Fukushima-Uesaka Hiromi, Maekawa Keiko, Ozawa Shogo, Komamura Kazuo, Ueno Kazuyuki, Shibakawa Masahiko, Kamakura Shiro, Kitakaze Masafumi, Tomoike Hitonobu, Saito Yoshiro, Sawada Jun-ichi
Project team for Pharmacogenetics, National Institute of Health Sciences, Tokyo, Japan.
Drug Metab Pharmacokinet. 2004 Jun;19(3):239-44. doi: 10.2133/dmpk.19.239.
Thirty-three genetic variations including fourteen novel ones were found in the SLC22A2 gene from 116 Japanese individuals. The novel variations were as follows: 596C>T (MPJ6_OC2003), 602C>T (MPJ6_OC2004), IVS5+20A>G (MPJ6_OC2010), IVS5-84_-83insG (MPJ6_OC2013), IVS6+30T>C (MPJ6_OC2014), IVS6+146G>T (MPJ6_OC2016), IVS6+179G>T (MPJ6_OC2017), IVS6-16delT (MPJ6_OC2018), 1920G>A (MPJ6_OC2022), 2153G>A (MPJ6_OC2026), 2157C>T (MPJ6_OC2028), 2306T>C (MPJ6_OC2031), 2342+5T>C (the last nucleotide number of mRNA+the position in the 3'-flanking region; MPJ6_OC2032) and 2342+127T>C (MPJ6_OC2033). Six variations were located in the exons, four of which were in the 3'-untranslated region (3'-UTR) of exon 11; six were in the introns; and two were in the 3'-flanking region. The frequencies were 0.802 for IVS5-84_-83insG, 0.013 for 602C>T, 0.009 for 596C>T, and 0.004 for the other 11 variations. Among them, 596C>T and 602C>T resulted in amino acid substitutions (Thr199Ile and Thr201Met, respectively).
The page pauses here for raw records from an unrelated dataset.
(* ===== verification/Logging.v ===== *)
(** * util/logging: numbers and escaped strings as text

    Models src/util/logging.cc.  [snprintf] with the formats the file uses is
    written out on integers. *)

From S2P Require Import Prelude Coding.

Definition kMaxUint64 : Z := 2 ^ 64 - 1.

(** The digit characters of ["%llu"], most significant first. *)
Fixpoint decimal_loop (fuel : nat) (n : Z) (acc : bytes) : bytes :=
  match fuel with
  | O => acc
  | S f =>
      let acc' := byte_of_Z (48 + n mod 10) :: acc in
      if n / 10 =? 0 then acc' else decimal_loop f (n / 10) acc'
  end.

(** A 64-bit number has at most 20 decimal digits. *)
Definition format_llu (n : Z) : bytes := decimal_loop 20 n [].

Definition AppendNumberTo (str : bytes) (num : Z) : bytes := str ++ format_llu num.
Definition NumberToString (num : Z) : bytes := AppendNumberTo [] num.

(** ["\\x%02x"] of one byte. *)
Definition hex_digit (d : Z) : byte := byte_of_Z (if d <? 10 then 48 + d else 87 + d).
Definition format_x02 (c : byte) : bytes :=
  cstr "\x" ++ [hex_digit (byte_to_Z c / 16); hex_digit (byte_to_Z c mod 16)].

Fixpoint AppendEscapedStringTo (str value : bytes) : bytes :=
  match value with
  | [] => str
  | c :: value' =>
      if (32 <=? byte_to_Z c) && (byte_to_Z c <=? 126)
      then AppendEscapedStringTo (str ++ [c]) value'
      else AppendEscapedStringTo (str ++ format_x02 c) value'
  end.

Definition EscapeString (value : bytes) : bytes := AppendEscapedStringTo [] value.

(** The scan of [ConsumeDecimalNumber]: [None] on overflow, otherwise the value
    and what follows the digits. *)
Fixpoint ConsumeDecimalNumber_loop (current : bytes) (value : Z) : option (Z * bytes) :=
  match current with
  | [] => Some (value, [])
  | c :: current' =>
      let ch := byte_to_Z c in
      if (ch <? 48) || (57 <? ch) then Some (value, current)
      else if (kMaxUint64 / 10 <? value)
              || ((value =? kMaxUint64 / 10) && (48 + kMaxUint64 mod 10 <? ch))
      then None
      else ConsumeDecimalNumber_loop current' (u64 (value * 10 + (ch - 48)))
  end.

(** [None] when the code returns false: overflow, or no digit consumed. *)
Definition ConsumeDecimalNumber (input : bytes) : option (Z * bytes) :=
  match ConsumeDecimalNumber_loop input 0 with
  | Some (value, rest) =>
      if Nat.eqb (length input - length rest) 0 then None else Some (value, rest)
  | None => None
  end.

(** ** Decimal notation *)

Definition is_digit (b : byte) : Prop := 48 <= byte_to_Z b <= 57.

(** The number a digit string denotes. *)
Definition digits_value (ds : bytes) : Z :=
  fold_left (fun v c => v * 10 + (byte_to_Z c - 48)) ds 0.

Definition no_digit_ahead (rest : bytes) : Prop :=
  match rest with [] => True | b :: _ => ~ is_digit b end.

Lemma digits_value_from ds v :
  fold_left (fun v c => v * 10 + (byte_to_Z c - 48)) ds v
  = v * 10 ^ zlen ds + digits_value ds.
Proof.
  unfold digits_value. revert v. induction ds as [|d ds IH]; intros v.
  - unfold zlen. simpl. lia.
  - cbn [fold_left]. rewrite IH, (IH (0 * 10 + _)), zlen_cons.
    rewrite Z.pow_add_r by ilia. lia.
Qed.

Lemma digits_value_nonneg ds : Forall is_digit ds -> 0 <= digits_value ds.
Proof.
  unfold digits_value. assert (forall v, 0 <= v -> Forall is_digit ds ->
    0 <= fold_left (fun v c => v * 10 + (byte_to_Z c - 48)) ds v); [|auto with lia].
  induction ds as [|d ds IH]; intros v Hv Hd; [done|].
  inversion_clear Hd as [|? ? Hd1 Hd2]. cbn [fold_left]. apply IH; [|done].
  unfold is_digit in Hd1. lia.
Qed.

Lemma ConsumeDecimalNumber_loop_spec ds rest v :
  Forall is_digit ds -> no_digit_ahead rest -> 0 <= v < 2 ^ 64 ->
  let total := v * 10 ^ zlen ds + digits_value ds in
  ConsumeDecimalNumber_loop (ds ++ rest) v =
  if total <? 2 ^ 64 then Some (total, rest) else None.
Proof.
  intros Hd Hr. revert v. induction Hd as [|d ds Hd1 Hd2 IH]; intros v Hv total.
  - subst total. unfold zlen, digits_value. simpl length. simpl fold_left. simpl app.
    rewrite Z.mul_1_r, Z.add_0_r. rewrite (proj2 (Z.ltb_lt _ _)) by lia.
    destruct rest as [|r rest]; [done|]. cbn [ConsumeDecimalNumber_loop].
    simpl in Hr. unfold is_digit in Hr.
    destruct (Z.ltb_spec (byte_to_Z r) 48), (Z.ltb_spec 57 (byte_to_Z r)); try done. lia.
  - unfold is_digit in Hd1. cbn [app ConsumeDecimalNumber_loop].
    destruct (Z.ltb_spec (byte_to_Z d) 48), (Z.ltb_spec 57 (byte_to_Z d)); try lia. simpl orb at 1.
    assert (Htot : total = (v * 10 + (byte_to_Z d - 48)) * 10 ^ zlen ds + digits_value ds).
    { subst total. unfold digits_value at 1. cbn [fold_left].
      rewrite digits_value_from, zlen_cons, Z.pow_add_r by ilia. lia. }
    assert (Hp : 1 <= 10 ^ zlen ds) by (apply (Z.pow_le_mono_r 10 0); ilia).
    pose proof (digits_value_nonneg ds Hd2).
    change (kMaxUint64 / 10) with 1844674407370955161. change (48 + kMaxUint64 mod 10) with 53.
    destruct (Z.ltb_spec 1844674407370955161 v); simpl orb.
    { rewrite Htot, (proj2 (Z.ltb_ge _ _)) by nia. done. }
    destruct (Z.eqb_spec v 1844674407370955161), (Z.ltb_spec 53 (byte_to_Z d)); simpl andb;
      cbv iota.
    { rewrite Htot, (proj2 (Z.ltb_ge _ _)) by nia. done. }
    all: rewrite u64_small, IH, Htot by lia; done.
Qed.

Lemma ConsumeDecimalNumber_digits ds rest :
  ds <> [] -> Forall is_digit ds -> no_digit_ahead rest ->
  ConsumeDecimalNumber (ds ++ rest) =
  if digits_value ds <? 2 ^ 64 then Some (digits_value ds, rest) else None.
Proof.
  intros Hne Hd Hr. unfold ConsumeDecimalNumber.
  rewrite ConsumeDecimalNumber_loop_spec by (done || lia). simpl.
  destruct (_ <? _); [|done]. rewrite length_app.
  destruct ds; [done|]. rewrite (proj2 (Nat.eqb_neq _ _)) by (simpl; lia). done.
Qed.

Lemma decimal_loop_spec fuel n acc :
  0 <= n < 10 ^ Z.of_nat fuel ->
  (1 <= fuel)%nat ->
  exists ds, decimal_loop fuel n acc = ds ++ acc /\ ds <> [] /\
    Forall is_digit ds /\ digits_value ds = n /\ (length ds <= fuel)%nat.
Proof.
  revert n acc. induction fuel as [|f IH]; intros n acc Hn Hf; [lia|].
  cbn [decimal_loop]. pose proof (Z.mod_pos_bound n 10 ltac:(lia)).
  pose proof (Z.div_mod n 10 ltac:(lia)).
  assert (Hd : byte_to_Z (byte_of_Z (48 + n mod 10)) = 48 + n mod 10)
    by (rewrite byte_to_of_Z, Z.mod_small; lia).
  destruct (Z.eqb_spec (n / 10) 0) as [E|E].
  - exists [byte_of_Z (48 + n mod 10)]. split; [done|]. split; [done|]. split; [|split].
    + constructor; [|constructor]. unfold is_digit. lia.
    + unfold digits_value. cbn [fold_left]. lia.
    + simpl. lia.
  - assert (Hb : 0 <= n / 10 < 10 ^ Z.of_nat f).
    { split; [apply Z.div_pos; lia|]. apply Z.div_lt_upper_bound; [lia|].
      rewrite Nat2Z.inj_succ, Z.pow_succ_r in Hn; lia. }
    destruct f as [|f']; [simpl in Hb; lia|].
    destruct (IH (n / 10) (byte_of_Z (48 + n mod 10) :: acc) Hb ltac:(lia))
      as (ds & -> & Hne & Hdig & Hval & Hlen).
    exists (ds ++ [byte_of_Z (48 + n mod 10)]). rewrite <- app_assoc. split; [done|].
    split; [by destruct ds|]. split; [|split].
    + apply Forall_app. split; [done|]. constructor; [|constructor]. unfold is_digit. lia.
    + unfold digits_value in *. rewrite fold_left_app, Hval. cbn [fold_left]. lia.
    + rewrite length_app. simpl. lia.
Qed.

Lemma format_llu_spec n :
  0 <= n < 2 ^ 64 ->
  format_llu n <> [] /\ Forall is_digit (format_llu n) /\ digits_value (format_llu n) = n.
Proof.
  intros Hn. destruct (decimal_loop_spec 20 n []) as (ds & E & ? & ? & ? & _); [lia..|].
  rewrite app_nil_r in E. unfold format_llu. rewrite E. done.
Qed.

(** ** Properties *)

(** Parsing a run of decimal digits returns exactly the number it denotes
    and stops at the first other character; a number that does not fit 64 bits
    is rejected, never wrapped.  In particular what [AppendNumberTo] prints is
    read back. *)
Theorem decimal_number_correct (ds rest : bytes) (n : Z)
    (Hne : ds <> []) (Hd : Forall is_digit ds) (Hr : no_digit_ahead rest)
    (Hn : 0 <= n < 2 ^ 64) :
  ConsumeDecimalNumber (ds ++ rest)
    = (if digits_value ds <? 2 ^ 64 then Some (digits_value ds, rest) else None) /\
  ConsumeDecimalNumber (AppendNumberTo [] n ++ rest) = Some (n, rest).
Proof.
  split; [by apply ConsumeDecimalNumber_digits|].
  destruct (format_llu_spec n Hn) as (H1 & H2 & H3). unfold AppendNumberTo. simpl.
  rewrite ConsumeDecimalNumber_digits by done. rewrite H3, (proj2 (Z.ltb_lt _ _)) by lia. done.
Qed.

Lemma decimal_number_correct_witness :
  ConsumeDecimalNumber (cstr "18446744073709551616" ++ cstr ".log") = None /\
  ConsumeDecimalNumber (AppendNumberTo [] 18446744073709551615 ++ cstr ".log")
  = Some (18446744073709551615, cstr ".log").
Proof.
  refine (decimal_number_correct (cstr "18446744073709551616") (cstr ".log")
            18446744073709551615 _ _ _ _).
  - done.
  - repeat constructor; done.
  - intros [H _]. by apply H.
  - lia.
Defined.
(* ===== verification/LogWriter.v ===== *)
(** * db/log_format and db/log_writer

    Models src/db/log_format.h and src/db/log_writer.cc: records are split into
    fragments that never cross a 32 KiB block.  The theorems describe what the
    writer leaves in the file, the assertions of the code included. *)

From S2P Require Import Prelude Coding Crc32c Status.

(** ** The format *)

Inductive RecordType := kZeroType | kFullType | kFirstType | kMiddleType | kLastType.

Definition RecordType_code (t : RecordType) : Z :=
  match t with
  | kZeroType => 0 | kFullType => 1 | kFirstType => 2 | kMiddleType => 3 | kLastType => 4
  end.

Definition kMaxRecordType : Z := RecordType_code kLastType.
Definition kBlockSize : Z := 32768.
Definition kHeaderSize : Z := 4 + 2 + 1.

Section Writer.
Context `{CS : Checksum} {W : Type} {WF : WritableFile W}.

Record Writer := mkWriter {
  dest_ : W;
  block_offset_ : Z;
  type_crc_ : list Z;
}.

(** [type_crc[i] = Value(&t, 1)] for [i <= kMaxRecordType]. *)
Definition InitTypeCrc : list Z :=
  map (fun i => cs_value [byte_of_Z (Z.of_nat i)]) (seq 0 (Z.to_nat (kMaxRecordType + 1))).

Definition Writer_new (dest : W) : Writer := mkWriter dest 0 InitTypeCrc.

Definition Writer_new_at (dest : W) (dest_length : Z) : Writer :=
  mkWriter dest (dest_length mod kBlockSize) InitTypeCrc.

(** The header of a physical record. *)
Definition record_header (type_crc : list Z) (t : RecordType) (fragment : bytes) : bytes :=
  let length := zlen fragment in
  let crc := cs_extend (nth (Z.to_nat (RecordType_code t)) type_crc 0) fragment in
  EncodeFixed32 (Mask crc) ++
  [byte_of_Z (Z.land length 0xff); byte_of_Z (Z.shiftr length 8); byte_of_Z (RecordType_code t)].

Definition EmitPhysicalRecord (w : Writer) (t : RecordType) (ptr : bytes) : Status * Writer :=
  let header := record_header (type_crc_ w) t ptr in
  let '(s, d) := wf_Append header (dest_ w) in
  let '(s, d) :=
    if ok s then
      let '(s, d) := wf_Append ptr d in
      if ok s then wf_Flush d else (s, d)
    else (s, d) in
  (s, mkWriter d (block_offset_ w + (kHeaderSize + zlen ptr)) (type_crc_ w)).

(** The type of a fragment. *)
Definition fragment_type (begin end_ : bool) : RecordType :=
  if begin && end_ then kFullType
  else if begin then kFirstType
  else if end_ then kLastType
  else kMiddleType.

(** Filling the trailer of a block; the status of this append is ignored. *)
Definition switch_block (w : Writer) : Writer :=
  let leftover := kBlockSize - block_offset_ w in
  if leftover <? kHeaderSize then
    let d := if 0 <? leftover
             then (wf_Append (replicate (Z.to_nat leftover) x00) (dest_ w)).2
             else dest_ w in
    mkWriter d 0 (type_crc_ w)
  else w.

(** The [do ... while] loop of [AddRecord]; [ptr] holds the bytes left. *)
Fixpoint AddRecord_loop (fuel : nat) (w : Writer) (ptr : bytes) (begin : bool) : Status * Writer :=
  match fuel with
  | O => (OK, w)
  | S f =>
      let w := switch_block w in
      let left := zlen ptr in
      let avail := kBlockSize - block_offset_ w - kHeaderSize in
      let fragment_length := if left <? avail then left else avail in
      let type := fragment_type begin (left =? fragment_length) in
      let '(s, w) := EmitPhysicalRecord w type (take (Z.to_nat fragment_length) ptr) in
      let ptr := drop (Z.to_nat fragment_length) ptr in
      if ok s && (0 <? zlen ptr) then AddRecord_loop f w ptr false else (s, w)
  end.

(** Every second round at least writes payload. *)
Definition AddRecord (w : Writer) (slice : bytes) : Status * Writer :=
  AddRecord_loop (2 * length slice + 2) w slice true.

(** Several records, up to the first error. *)
Fixpoint AddRecords (w : Writer) (records : list bytes) : Status * Writer :=
  match records with
  | [] => (OK, w)
  | record :: records =>
      let '(s, w) := AddRecord w record in
      if ok s then AddRecords w records else (s, w)
  end.

End Writer.

Arguments Writer : clear implicits.

(** ** What a record becomes *)

Section Pieces.
Context `{CS : Checksum}.

(** A piece of the file: the padding before a physical record, its type and its
    fragment. *)
Record Piece := mkPiece { pad : nat; ptype : RecordType; fragment : bytes }.

Definition physical_record (t : RecordType) (frag : bytes) : bytes :=
  record_header InitTypeCrc t frag ++ frag.

Definition piece_bytes (p : Piece) : bytes :=
  replicate (pad p) x00 ++ physical_record (ptype p) (fragment p).

Definition pieces_bytes (ps : list Piece) : bytes := concat (map piece_bytes ps).

Lemma pieces_bytes_cons n t frag ps :
  pieces_bytes (mkPiece n t frag :: ps) =
  replicate n x00 ++ physical_record t frag ++ pieces_bytes ps.
Proof. unfold pieces_bytes. simpl. unfold piece_bytes. simpl. by rewrite <- app_assoc. Qed.

(** The pieces of a record written at block offset [bo]: the specification of
    the writer, with the offset it ends at. *)
Inductive record_pieces : Z -> bool -> bytes -> list Piece -> Z -> Prop :=
| rp_end bo begin data n bo1 :
    skip_trailer bo n bo1 ->
    zlen data <= kBlockSize - bo1 - kHeaderSize ->
    record_pieces bo begin data [mkPiece n (fragment_type begin true) data]
                  (bo1 + kHeaderSize + zlen data)
| rp_more bo begin frag data n bo1 ps bo2 :
    skip_trailer bo n bo1 ->
    zlen frag = kBlockSize - bo1 - kHeaderSize -> data <> [] ->
    record_pieces kBlockSize false data ps bo2 ->
    record_pieces bo begin (frag ++ data) (mkPiece n (fragment_type begin false) frag :: ps) bo2
(** From offset [bo], [n] bytes are skipped to reach a usable offset [bo1]. *)
with skip_trailer : Z -> nat -> Z -> Prop :=
| st_stay bo : 0 <= bo -> kHeaderSize <= kBlockSize - bo -> skip_trailer bo 0 bo
| st_switch bo : 0 <= bo <= kBlockSize -> kBlockSize - bo < kHeaderSize ->
    skip_trailer bo (Z.to_nat (kBlockSize - bo)) 0.

Lemma skip_trailer_range bo n bo1 :
  skip_trailer bo n bo1 -> 0 <= bo1 <= kBlockSize - kHeaderSize /\ (n < 7)%nat.
Proof. unfold kHeaderSize, kBlockSize. destruct 1; unfold kHeaderSize, kBlockSize in *; lia. Qed.

(** A sequence of records. *)
Inductive log_pieces : Z -> list bytes -> list (list Piece) -> Z -> Prop :=
| lp_nil bo : log_pieces bo [] [] bo
| lp_cons bo data ps bo1 records pss bo2 :
    record_pieces bo true data ps bo1 -> log_pieces bo1 records pss bo2 ->
    log_pieces bo (data :: records) (ps :: pss) bo2.

Definition log_bytes (pss : list (list Piece)) : bytes := concat (map pieces_bytes pss).
End Pieces.

(** ** The writer implements the specification *)

Section WriterProofs.
Context `{CS : Checksum} {W : Type} {WF : WritableFile W}.
Context {wf_contents : W -> bytes} {WL : WritableFileLaws WF wf_contents}.
Implicit Types w : Writer W.

(** The invariant of a writer between records. *)
Definition writer_ok (w : Writer W) : Prop :=
  0 <= block_offset_ w <= kBlockSize /\ type_crc_ w = InitTypeCrc.

Lemma switch_block_spec w :
  writer_ok w ->
  exists n, skip_trailer (block_offset_ w) n (block_offset_ (switch_block w)) /\
    wf_contents (dest_ (switch_block w)) = wf_contents (dest_ w) ++ replicate n x00 /\
    type_crc_ (switch_block w) = InitTypeCrc.
Proof.
  intros [Hb Ht]. unfold switch_block. destruct (Z.ltb_spec (kBlockSize - block_offset_ w) kHeaderSize) as [H|H].
  - exists (Z.to_nat (kBlockSize - block_offset_ w)). split; [by apply st_switch|]. split; [|done].
    destruct (Z.ltb_spec 0 (kBlockSize - block_offset_ w)).
    + destruct (wf_Append_ok (replicate (Z.to_nat (kBlockSize - block_offset_ w)) x00) (dest_ w))
        as (d & E & Hd). simpl. rewrite E. done.
    + replace (kBlockSize - block_offset_ w) with 0 by lia. simpl. by rewrite app_nil_r.
  - exists O. split; [apply st_stay; lia|]. split; [|done]. simpl. by rewrite app_nil_r.
Qed.

Lemma EmitPhysicalRecord_spec w t frag :
  type_crc_ w = InitTypeCrc ->
  exists w', EmitPhysicalRecord w t frag = (OK, w') /\
    wf_contents (dest_ w') = wf_contents (dest_ w) ++ physical_record t frag /\
    block_offset_ w' = block_offset_ w + kHeaderSize + zlen frag /\
    type_crc_ w' = InitTypeCrc.
Proof.
  intros Ht. unfold EmitPhysicalRecord. rewrite Ht.
  destruct (wf_Append_ok (record_header InitTypeCrc t frag) (dest_ w)) as (d1 & -> & H1).
  simpl. destruct (wf_Append_ok frag d1) as (d2 & -> & H2). simpl.
  destruct (wf_Flush_ok d2) as (d3 & -> & H3).
  eexists. split; [reflexivity|]. simpl. unfold physical_record.
  split; [by rewrite H3, H2, H1, app_assoc|]. split; [lia|done].
Qed.

Lemma AddRecord_loop_spec fuel w data begin :
  writer_ok w ->
  (2 * length data + 2 <= fuel \/
   (block_offset_ w = kBlockSize /\ 2 * length data + 1 <= fuel))%nat ->
  exists w' ps, AddRecord_loop fuel w data begin = (OK, w') /\ writer_ok w' /\
    record_pieces (block_offset_ w) begin data ps (block_offset_ w') /\
    wf_contents (dest_ w') = wf_contents (dest_ w) ++ pieces_bytes ps.
Proof.
  revert w data begin. induction fuel as [|f IH]; intros w data begin Hw Hf; [lia|].
  cbn [AddRecord_loop]. destruct (switch_block_spec w Hw) as (n & Hskip & Hcont & Htc).
  set (w1 := switch_block w) in *. destruct (skip_trailer_range _ _ _ Hskip) as [Hr _].
  set (avail := kBlockSize - block_offset_ w1 - kHeaderSize).
  assert (Hav : 0 <= avail) by (unfold avail; lia).
  set (fl := if zlen data <? avail then zlen data else avail).
  assert (Hfl : fl = Z.min (zlen data) avail) by (unfold fl; destruct (Z.ltb_spec (zlen data) avail); lia).
  clearbody fl. pose proof (zlen_nonneg data).
  assert (Hlen : zlen (take (Z.to_nat fl) data) = fl) by (unfold zlen in *; rewrite length_take; lia).
  destruct (EmitPhysicalRecord_spec w1 (fragment_type begin (zlen data =? fl))
    (take (Z.to_nat fl) data) Htc) as (w2 & -> & Hc2 & Hb2 & Ht2).
  cbn [ok andb]. rewrite Hlen in Hb2.
  assert (Hw2 : writer_ok w2) by (split; [unfold avail, kHeaderSize in *; lia|done]).
  destruct (Z.ltb_spec 0 (zlen (drop (Z.to_nat fl) data))) as [Hmore|Hend].
  - assert (Hfa : fl = avail) by (unfold zlen in *; rewrite length_drop in *; lia).
    assert (Hbo2 : block_offset_ w2 = kBlockSize) by (unfold avail in *; lia).
    rewrite (proj2 (Z.eqb_neq _ _)) in Hc2 by (unfold zlen in *; rewrite length_drop in *; lia).
    destruct (IH w2 (drop (Z.to_nat fl) data) false Hw2) as (w' & ps & E & Hw' & Hps & Hc').
    { right. split; [done|]. rewrite length_drop. destruct Hf as [Hf|[Hbo Hf]].
      - unfold zlen in *. destruct (Z.eq_dec fl 0); lia.
      - inversion Hskip; subst; unfold avail, zlen, kHeaderSize, kBlockSize in *; lia. }
    exists w', (mkPiece n (fragment_type begin false) (take (Z.to_nat fl) data) :: ps).
    split; [done|]. split; [done|]. rewrite Hbo2 in Hps. split.
    + rewrite <- (take_drop (Z.to_nat fl) data) at 1. eapply rp_more; [exact Hskip| |..|exact Hps].
      * rewrite Hlen. done.
      * intros E0. rewrite E0 in Hmore. done.
    + rewrite Hc', Hc2, Hcont, pieces_bytes_cons. by rewrite <- !app_assoc.
  - assert (Hfd : fl = zlen data) by (unfold zlen in *; rewrite length_drop in *; lia).
    rewrite (proj2 (Z.eqb_eq _ _)) in Hc2 by lia.
    assert (Htk : take (Z.to_nat fl) data = data) by (rewrite Hfd; apply firstn_all2; ilia).
    rewrite Htk in *. exists w2, [mkPiece n (fragment_type begin true) data].
    split; [done|]. split; [done|]. rewrite Hb2, Hfd. split.
    + apply rp_end; [done|]. unfold avail in *. lia.
    + rewrite Hc2, Hcont, pieces_bytes_cons. unfold pieces_bytes. simpl.
      by rewrite app_nil_r, <- app_assoc.
Qed.

Lemma AddRecord_spec w data :
  writer_ok w ->
  exists w' ps, AddRecord w data = (OK, w') /\ writer_ok w' /\
    record_pieces (block_offset_ w) true data ps (block_offset_ w') /\
    wf_contents (dest_ w') = wf_contents (dest_ w) ++ pieces_bytes ps.
Proof. intros Hw. apply AddRecord_loop_spec; [done|]. left. lia. Qed.

Lemma AddRecords_spec w records :
  writer_ok w ->
  exists w' pss, AddRecords w records = (OK, w') /\ writer_ok w' /\
    log_pieces (block_offset_ w) records pss (block_offset_ w') /\
    wf_contents (dest_ w') = wf_contents (dest_ w) ++ log_bytes pss.
Proof.
  revert w. induction records as [|d ds IH]; intros w Hw.
  - exists w, []. split; [done|]. split; [done|]. split; [constructor|]. by rewrite app_nil_r.
  - destruct (AddRecord_spec w d Hw) as (w1 & ps & E & Hw1 & Hps & Hc1).
    destruct (IH w1 Hw1) as (w2 & pss & E2 & Hw2 & Hpss & Hc2).
    exists w2, (ps :: pss). cbn [AddRecords]. rewrite E. cbn [ok]. split; [done|]. split; [done|].
    split; [by econstructor|]. rewrite Hc2, Hc1. unfold log_bytes. simpl. by rewrite app_assoc.
Qed.

Lemma Writer_new_ok d : writer_ok (Writer_new d).
Proof. split; [simpl; unfold kBlockSize; lia|done]. Qed.

Lemma Writer_new_at_ok d n : writer_ok (Writer_new_at d n).
Proof.
  split; [|done]. simpl. pose proof (Z.mod_pos_bound n kBlockSize ltac:(unfold kBlockSize; lia)). lia.
Qed.
End WriterProofs.

(** ** Sizes *)

Section Sizes.
Context `{CS : Checksum}.

Lemma record_header_length tc t frag : length (record_header tc t frag) = 7%nat.
Proof. done. Qed.

Lemma physical_record_length t frag : zlen (physical_record t frag) = kHeaderSize + zlen frag.
Proof. unfold physical_record. rewrite zlen_app. done. Qed.

(** The file position moves like the block offset. *)
Lemma skip_trailer_pos bo n bo1 p :
  skip_trailer bo n bo1 -> p mod kBlockSize = bo mod kBlockSize ->
  (p + Z.of_nat n) mod kBlockSize = bo1 mod kBlockSize /\
  (bo1 <> bo -> bo1 = 0 /\ Z.of_nat n = kBlockSize - bo).
Proof.
  intros H Hp. destruct H.
  - rewrite Z.add_0_r. done.
  - rewrite Z2Nat.id by lia. split; [|done].
    rewrite <- Z.add_mod_idemp_l, Hp, Z.add_mod_idemp_l by (unfold kBlockSize; lia).
    replace (bo + (kBlockSize - bo)) with kBlockSize by lia. done.
Qed.

Lemma pieces_bytes_length ps : (length ps <= length (pieces_bytes ps))%nat.
Proof.
  induction ps as [|[n t frag] ps IH]; [done|]. rewrite pieces_bytes_cons, !length_app.
  pose proof (physical_record_length t frag). pose proof (zlen_nonneg frag).
  unfold kHeaderSize, zlen in *. simpl. lia.
Qed.

(** Every fragment fits its block: the assertions of [EmitPhysicalRecord]. *)
Lemma record_pieces_fit bo begin data ps bo' :
  record_pieces bo begin data ps bo' ->
  Forall (fun p => zlen (fragment p) <= 0xffff /\ (pad p < 7)%nat) ps /\ 0 <= bo' <= kBlockSize /\
  concat (map fragment ps) = data.
Proof.
  induction 1 as [bo begin data n bo1 Hs Hd|bo begin frag data n bo1 ps bo2 Hs Hf Hne Hr IH].
  - destruct (skip_trailer_range _ _ _ Hs) as [Hr Hn].
    pose proof (zlen_nonneg data). unfold kBlockSize, kHeaderSize in *.
    split; [|split; [lia|by simpl; rewrite app_nil_r]].
    constructor; [|constructor]. simpl. lia.
  - destruct (skip_trailer_range _ _ _ Hs) as [Hr' Hn]. destruct IH as (IH1 & IH2 & IH3).
    split; [|split; [done|]].
    + constructor; [|done]. simpl. unfold kBlockSize, kHeaderSize in *. lia.
    + simpl. by rewrite IH3.
Qed.
End Sizes.
(* ===== verification/LogReader.v ===== *)
(** * db/log_reader

    Models src/db/log_reader.h and src/db/log_reader.cc.  The reader is a
    record of its fields; [reporter_] is the list of the corruptions reported
    so far, or [None] for a null reporter; [ReadRecord] returns the record
    where the code returns true, and [None] where it returns false.  Offsets
    are 64-bit unsigned and wrap.  The theorems: what the writer of LogWriter.v
    wrote is read back, whole or cut anywhere, and reading ends on every file of
    finitely many bytes, also when the file fails. *)

From S2P Require Import Prelude Coding Crc32c Logging Status LogWriter.

Definition kEof : Z := kMaxRecordType + 1.
Definition kBadRecord : Z := kMaxRecordType + 2.

Section Reader.
Context `{CS : Checksum} {F : Type} {SF : SequentialFile F}.

Record Reader := mkReader {
  file_ : F;
  reporter_ : option (list (Z * Status));
  checksum_ : bool;
  buffer_ : bytes;
  eof_ : bool;
  last_record_offset_ : Z;
  end_of_buffer_offset_ : Z;
  initial_offset_ : Z;
  resyncing_ : bool;
}.

Definition Reader_new (file : F) (reporter : option (list (Z * Status))) (checksum : bool)
    (initial_offset : Z) : Reader :=
  mkReader file reporter checksum [] false 0 0 initial_offset (0 <? initial_offset).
在116名日本个体的SLC22A2基因中发现了33个基因变异,其中包括14个新的变异。新变异如下:596C>T(MPJ6_OC2003)、602C>T(MPJ6_OC2004)、IVS5+20A>G(MPJ6_OC2010)、IVS5-84_-83insG(MPJ6_OC2013)、IVS6+30T>C(MPJ6_OC2014)、IVS6+146G>T(MPJ6_OC2016)、IVS6+179G>T(MPJ6_OC2017)、IVS6-16delT(MPJ6_OC2018)、1920G>A(MPJ6_OC2022)、2153G>A(MPJ6_OC2026)、2157C>T(MPJ6_OC2028)、2306T>C(MPJ6_OC2031)、2342+5T>C(mRNA的最后一个核苷酸编号+3'侧翼区域中的位置;MPJ6_OC2032)和2342+127T>C(MPJ6_OC2033)。6个变异位于外显子中,其中4个在外显子11的3'非翻译区(3'-UTR);6个在内含子中;2个在3'侧翼区域。IVS5-84_-83insG的频率为0.802,602C>T的频率为0.013,596C>T的频率为0.009以及其他11个变异的频率为0.004。其中,596C>T和602C>T导致了氨基酸替换(分别为Thr-199Ile和Thr-201Met)。